##### RECORD EXCERPTS

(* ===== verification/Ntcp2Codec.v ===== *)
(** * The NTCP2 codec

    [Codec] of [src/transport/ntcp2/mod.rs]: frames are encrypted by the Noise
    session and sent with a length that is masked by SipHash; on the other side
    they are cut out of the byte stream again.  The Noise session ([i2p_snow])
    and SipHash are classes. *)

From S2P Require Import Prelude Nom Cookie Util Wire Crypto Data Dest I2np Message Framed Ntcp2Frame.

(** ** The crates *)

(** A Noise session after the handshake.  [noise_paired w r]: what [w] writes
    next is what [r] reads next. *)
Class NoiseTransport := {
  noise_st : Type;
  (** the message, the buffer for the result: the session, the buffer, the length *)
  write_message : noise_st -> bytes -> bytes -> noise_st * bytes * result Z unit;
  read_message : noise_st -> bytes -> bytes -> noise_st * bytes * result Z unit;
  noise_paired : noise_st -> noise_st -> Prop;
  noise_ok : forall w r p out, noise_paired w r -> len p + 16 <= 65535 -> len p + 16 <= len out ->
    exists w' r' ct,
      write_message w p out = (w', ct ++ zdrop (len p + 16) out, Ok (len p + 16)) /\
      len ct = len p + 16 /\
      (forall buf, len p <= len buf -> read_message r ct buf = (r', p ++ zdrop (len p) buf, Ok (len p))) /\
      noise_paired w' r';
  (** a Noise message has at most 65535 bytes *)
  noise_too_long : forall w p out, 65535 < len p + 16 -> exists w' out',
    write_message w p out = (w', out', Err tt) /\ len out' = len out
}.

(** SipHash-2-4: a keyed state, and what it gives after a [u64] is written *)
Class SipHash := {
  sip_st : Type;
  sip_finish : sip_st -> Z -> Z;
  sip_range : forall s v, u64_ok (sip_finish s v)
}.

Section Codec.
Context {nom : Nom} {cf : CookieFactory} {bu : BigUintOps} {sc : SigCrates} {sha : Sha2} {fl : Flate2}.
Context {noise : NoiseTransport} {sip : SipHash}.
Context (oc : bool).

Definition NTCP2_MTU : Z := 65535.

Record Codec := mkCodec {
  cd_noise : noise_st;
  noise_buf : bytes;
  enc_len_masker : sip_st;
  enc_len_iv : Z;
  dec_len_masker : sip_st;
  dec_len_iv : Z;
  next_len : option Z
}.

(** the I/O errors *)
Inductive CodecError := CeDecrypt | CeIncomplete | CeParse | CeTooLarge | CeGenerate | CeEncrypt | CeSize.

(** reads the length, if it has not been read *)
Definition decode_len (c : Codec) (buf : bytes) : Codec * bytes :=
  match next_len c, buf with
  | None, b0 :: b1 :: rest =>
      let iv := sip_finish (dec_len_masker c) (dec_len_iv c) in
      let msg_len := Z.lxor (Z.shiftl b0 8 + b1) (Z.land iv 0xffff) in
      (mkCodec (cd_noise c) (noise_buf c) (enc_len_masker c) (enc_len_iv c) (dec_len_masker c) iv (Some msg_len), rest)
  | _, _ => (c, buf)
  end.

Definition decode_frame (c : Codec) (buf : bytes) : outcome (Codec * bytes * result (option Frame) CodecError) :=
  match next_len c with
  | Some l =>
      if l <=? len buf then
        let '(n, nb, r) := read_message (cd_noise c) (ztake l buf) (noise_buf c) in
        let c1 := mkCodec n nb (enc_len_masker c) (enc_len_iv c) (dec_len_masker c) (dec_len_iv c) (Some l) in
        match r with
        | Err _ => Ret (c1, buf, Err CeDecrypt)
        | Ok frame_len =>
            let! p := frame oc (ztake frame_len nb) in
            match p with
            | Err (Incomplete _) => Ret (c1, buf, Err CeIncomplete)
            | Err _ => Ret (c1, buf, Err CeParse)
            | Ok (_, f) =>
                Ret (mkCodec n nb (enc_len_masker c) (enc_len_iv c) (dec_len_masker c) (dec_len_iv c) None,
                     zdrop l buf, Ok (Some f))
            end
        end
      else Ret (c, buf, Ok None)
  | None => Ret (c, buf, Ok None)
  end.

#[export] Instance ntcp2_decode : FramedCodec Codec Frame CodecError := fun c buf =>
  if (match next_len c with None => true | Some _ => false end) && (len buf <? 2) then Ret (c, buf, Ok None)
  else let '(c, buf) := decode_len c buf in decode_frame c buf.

##########
##### RECORD EXCERPTS

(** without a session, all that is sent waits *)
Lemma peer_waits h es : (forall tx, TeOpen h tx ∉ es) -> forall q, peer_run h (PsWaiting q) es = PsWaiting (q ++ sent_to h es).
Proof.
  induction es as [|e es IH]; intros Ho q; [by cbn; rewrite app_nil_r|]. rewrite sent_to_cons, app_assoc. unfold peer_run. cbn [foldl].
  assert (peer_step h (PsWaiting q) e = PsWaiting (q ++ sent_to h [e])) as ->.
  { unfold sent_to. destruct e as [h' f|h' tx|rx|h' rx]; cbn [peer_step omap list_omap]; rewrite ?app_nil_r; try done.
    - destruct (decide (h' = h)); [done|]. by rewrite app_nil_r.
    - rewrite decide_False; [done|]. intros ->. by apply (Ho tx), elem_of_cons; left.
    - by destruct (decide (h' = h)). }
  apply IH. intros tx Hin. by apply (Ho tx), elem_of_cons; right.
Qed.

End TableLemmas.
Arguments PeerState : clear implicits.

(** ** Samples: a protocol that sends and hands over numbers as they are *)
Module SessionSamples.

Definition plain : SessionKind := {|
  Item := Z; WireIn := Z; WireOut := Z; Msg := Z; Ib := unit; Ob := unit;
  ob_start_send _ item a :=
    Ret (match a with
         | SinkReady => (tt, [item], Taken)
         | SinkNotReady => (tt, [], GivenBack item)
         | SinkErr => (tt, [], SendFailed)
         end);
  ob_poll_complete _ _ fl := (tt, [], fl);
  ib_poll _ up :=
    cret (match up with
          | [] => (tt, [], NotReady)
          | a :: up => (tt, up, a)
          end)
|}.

##########
##### RECORD EXCERPTS

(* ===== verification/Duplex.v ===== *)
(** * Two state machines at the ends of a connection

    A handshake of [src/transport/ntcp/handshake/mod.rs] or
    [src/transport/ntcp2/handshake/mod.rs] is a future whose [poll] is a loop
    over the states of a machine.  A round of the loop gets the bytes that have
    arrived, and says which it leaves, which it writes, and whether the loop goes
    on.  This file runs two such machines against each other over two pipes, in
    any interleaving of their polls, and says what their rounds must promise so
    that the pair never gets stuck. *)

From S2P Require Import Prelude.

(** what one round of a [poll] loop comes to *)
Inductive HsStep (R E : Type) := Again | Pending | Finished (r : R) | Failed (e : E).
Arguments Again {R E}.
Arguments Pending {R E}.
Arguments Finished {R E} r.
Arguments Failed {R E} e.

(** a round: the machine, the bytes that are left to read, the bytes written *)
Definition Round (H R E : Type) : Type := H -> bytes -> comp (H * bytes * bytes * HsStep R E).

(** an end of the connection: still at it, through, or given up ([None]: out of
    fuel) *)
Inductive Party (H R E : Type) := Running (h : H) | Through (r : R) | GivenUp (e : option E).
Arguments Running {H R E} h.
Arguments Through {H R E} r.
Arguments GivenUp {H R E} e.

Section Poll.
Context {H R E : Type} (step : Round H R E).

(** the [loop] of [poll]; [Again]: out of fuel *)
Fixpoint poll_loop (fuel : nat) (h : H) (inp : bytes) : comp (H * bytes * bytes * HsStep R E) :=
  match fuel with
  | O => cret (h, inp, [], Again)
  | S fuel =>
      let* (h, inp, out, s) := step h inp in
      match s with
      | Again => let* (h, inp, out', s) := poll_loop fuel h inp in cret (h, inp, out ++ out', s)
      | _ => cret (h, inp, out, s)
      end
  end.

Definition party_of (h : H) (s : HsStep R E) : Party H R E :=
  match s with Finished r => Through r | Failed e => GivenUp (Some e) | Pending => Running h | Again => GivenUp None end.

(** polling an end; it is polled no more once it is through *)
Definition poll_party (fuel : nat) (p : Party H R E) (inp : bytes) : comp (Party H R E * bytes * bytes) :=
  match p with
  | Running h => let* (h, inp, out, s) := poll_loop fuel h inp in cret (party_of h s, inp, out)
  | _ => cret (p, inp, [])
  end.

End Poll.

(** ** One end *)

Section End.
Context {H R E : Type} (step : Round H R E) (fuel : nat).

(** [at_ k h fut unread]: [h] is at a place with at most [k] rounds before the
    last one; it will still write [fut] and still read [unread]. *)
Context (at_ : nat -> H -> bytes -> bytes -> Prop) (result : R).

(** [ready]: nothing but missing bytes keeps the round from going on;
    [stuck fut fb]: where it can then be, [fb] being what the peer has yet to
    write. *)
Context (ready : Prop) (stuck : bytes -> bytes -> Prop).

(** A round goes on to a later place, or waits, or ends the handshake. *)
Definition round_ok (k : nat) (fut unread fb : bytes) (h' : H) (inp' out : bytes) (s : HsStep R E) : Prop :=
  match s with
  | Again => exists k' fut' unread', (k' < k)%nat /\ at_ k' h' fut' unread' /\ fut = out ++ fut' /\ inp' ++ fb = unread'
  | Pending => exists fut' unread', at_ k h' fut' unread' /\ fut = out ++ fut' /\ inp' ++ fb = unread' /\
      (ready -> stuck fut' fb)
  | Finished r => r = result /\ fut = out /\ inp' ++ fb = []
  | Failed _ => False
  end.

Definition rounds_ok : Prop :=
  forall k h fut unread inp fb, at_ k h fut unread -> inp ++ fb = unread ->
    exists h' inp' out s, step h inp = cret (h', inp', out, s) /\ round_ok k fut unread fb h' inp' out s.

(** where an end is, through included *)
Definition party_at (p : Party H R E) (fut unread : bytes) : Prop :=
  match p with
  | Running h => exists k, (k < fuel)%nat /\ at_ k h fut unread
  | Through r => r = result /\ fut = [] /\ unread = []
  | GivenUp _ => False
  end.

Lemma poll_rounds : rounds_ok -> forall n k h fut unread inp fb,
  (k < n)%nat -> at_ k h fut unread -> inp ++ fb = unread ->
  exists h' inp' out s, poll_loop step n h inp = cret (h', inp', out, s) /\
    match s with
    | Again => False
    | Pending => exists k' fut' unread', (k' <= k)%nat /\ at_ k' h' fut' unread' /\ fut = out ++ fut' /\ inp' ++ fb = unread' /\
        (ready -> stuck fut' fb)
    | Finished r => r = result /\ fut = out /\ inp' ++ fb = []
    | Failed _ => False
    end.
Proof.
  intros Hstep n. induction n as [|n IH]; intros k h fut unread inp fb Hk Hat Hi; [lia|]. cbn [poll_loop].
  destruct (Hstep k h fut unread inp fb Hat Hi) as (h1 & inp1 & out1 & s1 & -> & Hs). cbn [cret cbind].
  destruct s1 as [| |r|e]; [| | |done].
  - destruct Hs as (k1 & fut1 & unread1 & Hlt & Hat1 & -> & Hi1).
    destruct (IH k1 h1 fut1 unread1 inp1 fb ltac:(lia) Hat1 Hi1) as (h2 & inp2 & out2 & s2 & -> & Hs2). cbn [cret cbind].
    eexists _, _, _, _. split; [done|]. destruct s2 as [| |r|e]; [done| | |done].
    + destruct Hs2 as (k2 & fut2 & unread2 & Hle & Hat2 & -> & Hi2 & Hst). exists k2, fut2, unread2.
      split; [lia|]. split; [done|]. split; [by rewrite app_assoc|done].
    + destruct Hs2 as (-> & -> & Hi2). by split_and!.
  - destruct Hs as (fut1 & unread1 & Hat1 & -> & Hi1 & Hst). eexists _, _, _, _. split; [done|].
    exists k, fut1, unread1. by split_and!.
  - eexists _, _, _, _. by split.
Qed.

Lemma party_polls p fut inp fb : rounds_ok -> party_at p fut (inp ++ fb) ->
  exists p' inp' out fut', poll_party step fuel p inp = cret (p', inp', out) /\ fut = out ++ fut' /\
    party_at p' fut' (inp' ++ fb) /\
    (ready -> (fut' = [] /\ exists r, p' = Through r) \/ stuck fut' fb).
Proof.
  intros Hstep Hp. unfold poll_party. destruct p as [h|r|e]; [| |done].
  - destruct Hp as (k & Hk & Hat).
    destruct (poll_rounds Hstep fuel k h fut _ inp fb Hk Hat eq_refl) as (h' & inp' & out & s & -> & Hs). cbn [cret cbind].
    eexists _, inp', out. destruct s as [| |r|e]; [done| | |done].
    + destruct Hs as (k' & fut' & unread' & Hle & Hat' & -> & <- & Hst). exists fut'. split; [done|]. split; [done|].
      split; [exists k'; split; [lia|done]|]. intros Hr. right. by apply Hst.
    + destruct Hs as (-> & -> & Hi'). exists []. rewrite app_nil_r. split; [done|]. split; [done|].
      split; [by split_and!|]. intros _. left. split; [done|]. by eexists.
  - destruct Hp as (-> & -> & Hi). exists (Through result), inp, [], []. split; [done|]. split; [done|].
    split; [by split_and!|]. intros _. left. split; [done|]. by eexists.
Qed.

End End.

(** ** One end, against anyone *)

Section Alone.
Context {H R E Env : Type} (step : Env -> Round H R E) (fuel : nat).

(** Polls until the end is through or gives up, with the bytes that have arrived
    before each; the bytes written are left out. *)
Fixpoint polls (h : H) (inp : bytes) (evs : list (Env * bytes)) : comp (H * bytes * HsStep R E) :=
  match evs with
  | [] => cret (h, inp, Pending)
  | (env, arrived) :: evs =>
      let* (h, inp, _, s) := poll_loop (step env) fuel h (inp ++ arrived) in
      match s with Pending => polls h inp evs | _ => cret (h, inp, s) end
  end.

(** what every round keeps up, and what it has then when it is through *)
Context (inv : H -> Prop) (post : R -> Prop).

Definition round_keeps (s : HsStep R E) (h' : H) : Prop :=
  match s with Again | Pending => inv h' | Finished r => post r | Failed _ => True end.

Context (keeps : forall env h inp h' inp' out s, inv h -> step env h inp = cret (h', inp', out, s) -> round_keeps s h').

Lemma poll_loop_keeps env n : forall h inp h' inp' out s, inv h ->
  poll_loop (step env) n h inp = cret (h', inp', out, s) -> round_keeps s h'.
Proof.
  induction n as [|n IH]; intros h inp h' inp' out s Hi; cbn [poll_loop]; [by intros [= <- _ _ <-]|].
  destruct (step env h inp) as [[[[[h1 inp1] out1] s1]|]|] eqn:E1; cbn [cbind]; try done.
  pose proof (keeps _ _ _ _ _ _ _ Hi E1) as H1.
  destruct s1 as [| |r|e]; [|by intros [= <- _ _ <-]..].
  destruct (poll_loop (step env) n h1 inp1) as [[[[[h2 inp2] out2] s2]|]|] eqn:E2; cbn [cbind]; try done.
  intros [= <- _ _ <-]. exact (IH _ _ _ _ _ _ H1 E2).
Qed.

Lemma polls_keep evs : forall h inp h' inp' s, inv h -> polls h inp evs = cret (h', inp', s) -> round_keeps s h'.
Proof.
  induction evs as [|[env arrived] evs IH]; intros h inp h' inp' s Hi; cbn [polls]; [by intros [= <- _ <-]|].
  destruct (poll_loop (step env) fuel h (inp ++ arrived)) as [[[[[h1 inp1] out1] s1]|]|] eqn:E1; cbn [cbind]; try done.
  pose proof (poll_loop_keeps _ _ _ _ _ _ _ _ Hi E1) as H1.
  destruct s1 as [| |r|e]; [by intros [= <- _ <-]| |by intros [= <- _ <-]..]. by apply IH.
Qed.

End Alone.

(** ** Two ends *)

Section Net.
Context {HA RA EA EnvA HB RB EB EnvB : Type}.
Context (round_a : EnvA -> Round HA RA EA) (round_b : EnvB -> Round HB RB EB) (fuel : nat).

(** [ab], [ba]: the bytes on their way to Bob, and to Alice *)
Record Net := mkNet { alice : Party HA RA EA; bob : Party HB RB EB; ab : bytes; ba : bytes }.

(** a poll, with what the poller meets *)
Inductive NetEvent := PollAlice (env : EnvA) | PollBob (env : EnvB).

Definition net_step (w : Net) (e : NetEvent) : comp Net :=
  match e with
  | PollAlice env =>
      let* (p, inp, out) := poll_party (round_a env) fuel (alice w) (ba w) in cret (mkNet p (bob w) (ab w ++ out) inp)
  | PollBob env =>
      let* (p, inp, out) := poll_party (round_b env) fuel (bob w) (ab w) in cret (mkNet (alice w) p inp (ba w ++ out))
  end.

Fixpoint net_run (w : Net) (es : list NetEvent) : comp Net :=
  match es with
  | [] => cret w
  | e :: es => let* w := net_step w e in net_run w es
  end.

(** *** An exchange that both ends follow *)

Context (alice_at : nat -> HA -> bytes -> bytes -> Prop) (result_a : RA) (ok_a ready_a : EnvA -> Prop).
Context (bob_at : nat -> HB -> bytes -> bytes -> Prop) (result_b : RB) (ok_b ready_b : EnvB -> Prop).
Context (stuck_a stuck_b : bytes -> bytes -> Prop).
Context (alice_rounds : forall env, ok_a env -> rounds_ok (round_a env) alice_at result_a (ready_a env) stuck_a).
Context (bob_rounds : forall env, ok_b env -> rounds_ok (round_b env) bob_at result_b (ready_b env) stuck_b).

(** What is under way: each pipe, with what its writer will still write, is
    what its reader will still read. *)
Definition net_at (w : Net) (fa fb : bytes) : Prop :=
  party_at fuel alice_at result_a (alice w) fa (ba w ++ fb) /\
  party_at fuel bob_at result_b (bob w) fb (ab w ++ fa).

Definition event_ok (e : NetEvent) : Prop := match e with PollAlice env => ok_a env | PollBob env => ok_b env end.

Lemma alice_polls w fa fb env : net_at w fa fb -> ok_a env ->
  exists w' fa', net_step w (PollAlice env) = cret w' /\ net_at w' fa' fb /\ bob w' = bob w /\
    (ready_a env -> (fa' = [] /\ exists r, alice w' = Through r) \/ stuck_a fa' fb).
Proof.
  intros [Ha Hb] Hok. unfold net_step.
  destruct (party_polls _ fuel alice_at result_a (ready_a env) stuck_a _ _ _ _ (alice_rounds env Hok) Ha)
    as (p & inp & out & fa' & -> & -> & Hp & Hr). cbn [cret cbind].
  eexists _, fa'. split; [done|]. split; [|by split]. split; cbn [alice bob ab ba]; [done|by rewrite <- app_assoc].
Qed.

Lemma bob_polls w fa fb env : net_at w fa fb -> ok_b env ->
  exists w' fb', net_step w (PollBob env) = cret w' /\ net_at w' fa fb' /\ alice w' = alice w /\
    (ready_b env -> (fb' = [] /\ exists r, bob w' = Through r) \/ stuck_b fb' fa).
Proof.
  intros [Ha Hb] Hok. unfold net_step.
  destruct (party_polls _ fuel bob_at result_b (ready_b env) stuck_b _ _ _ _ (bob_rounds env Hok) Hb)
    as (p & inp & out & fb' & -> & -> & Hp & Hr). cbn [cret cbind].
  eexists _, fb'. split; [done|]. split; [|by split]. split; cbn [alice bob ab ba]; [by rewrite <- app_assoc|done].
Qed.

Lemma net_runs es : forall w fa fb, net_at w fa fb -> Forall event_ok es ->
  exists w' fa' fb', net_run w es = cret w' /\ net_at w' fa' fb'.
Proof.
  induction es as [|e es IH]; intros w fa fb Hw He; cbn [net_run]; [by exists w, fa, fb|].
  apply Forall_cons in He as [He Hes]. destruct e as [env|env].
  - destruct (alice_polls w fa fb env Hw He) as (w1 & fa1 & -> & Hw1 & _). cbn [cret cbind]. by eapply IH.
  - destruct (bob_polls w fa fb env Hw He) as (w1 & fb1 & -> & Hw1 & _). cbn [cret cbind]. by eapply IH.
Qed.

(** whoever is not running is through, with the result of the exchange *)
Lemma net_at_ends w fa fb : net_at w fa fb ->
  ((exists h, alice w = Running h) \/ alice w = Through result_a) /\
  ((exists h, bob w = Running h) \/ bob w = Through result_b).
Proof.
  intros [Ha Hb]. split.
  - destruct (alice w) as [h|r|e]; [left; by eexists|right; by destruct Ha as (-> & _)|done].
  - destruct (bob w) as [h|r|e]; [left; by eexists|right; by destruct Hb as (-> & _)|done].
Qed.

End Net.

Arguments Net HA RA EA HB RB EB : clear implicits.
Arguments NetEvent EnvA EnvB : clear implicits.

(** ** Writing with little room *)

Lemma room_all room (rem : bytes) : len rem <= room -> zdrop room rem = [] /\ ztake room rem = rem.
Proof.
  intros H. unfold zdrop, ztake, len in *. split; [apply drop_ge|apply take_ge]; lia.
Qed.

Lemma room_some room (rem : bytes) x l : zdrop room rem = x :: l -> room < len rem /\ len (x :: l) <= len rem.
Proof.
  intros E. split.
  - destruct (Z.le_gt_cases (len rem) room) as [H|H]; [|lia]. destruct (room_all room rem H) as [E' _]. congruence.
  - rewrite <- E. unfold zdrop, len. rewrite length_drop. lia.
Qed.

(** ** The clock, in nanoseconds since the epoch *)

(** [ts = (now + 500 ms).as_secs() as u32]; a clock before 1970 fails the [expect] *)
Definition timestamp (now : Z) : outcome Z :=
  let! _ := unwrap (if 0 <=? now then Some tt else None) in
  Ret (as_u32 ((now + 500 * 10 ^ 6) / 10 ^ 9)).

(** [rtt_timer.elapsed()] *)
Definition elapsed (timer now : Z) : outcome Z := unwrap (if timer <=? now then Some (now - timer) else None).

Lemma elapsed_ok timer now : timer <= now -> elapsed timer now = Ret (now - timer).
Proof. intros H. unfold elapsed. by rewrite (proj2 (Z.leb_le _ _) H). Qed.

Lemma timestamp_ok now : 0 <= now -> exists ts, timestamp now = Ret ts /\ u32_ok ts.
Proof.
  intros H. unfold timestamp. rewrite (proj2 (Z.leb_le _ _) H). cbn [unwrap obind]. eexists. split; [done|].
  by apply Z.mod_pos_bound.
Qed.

##########

TASK INSTRUCTIONS
Above are the records; from them, give again exactly the lines from the one containing "match fuel with" to the one containing "out ++ out', s)", both lines included, and nothing more.

TASK RESPONSE
  match fuel with
  | O => cret (h, inp, [], Again)
  | S fuel =>
      let* (h, inp, out, s) := step h inp in
      match s with
      | Again => let* (h, inp, out', s) := poll_loop fuel h inp in cret (h, inp, out ++ out', s)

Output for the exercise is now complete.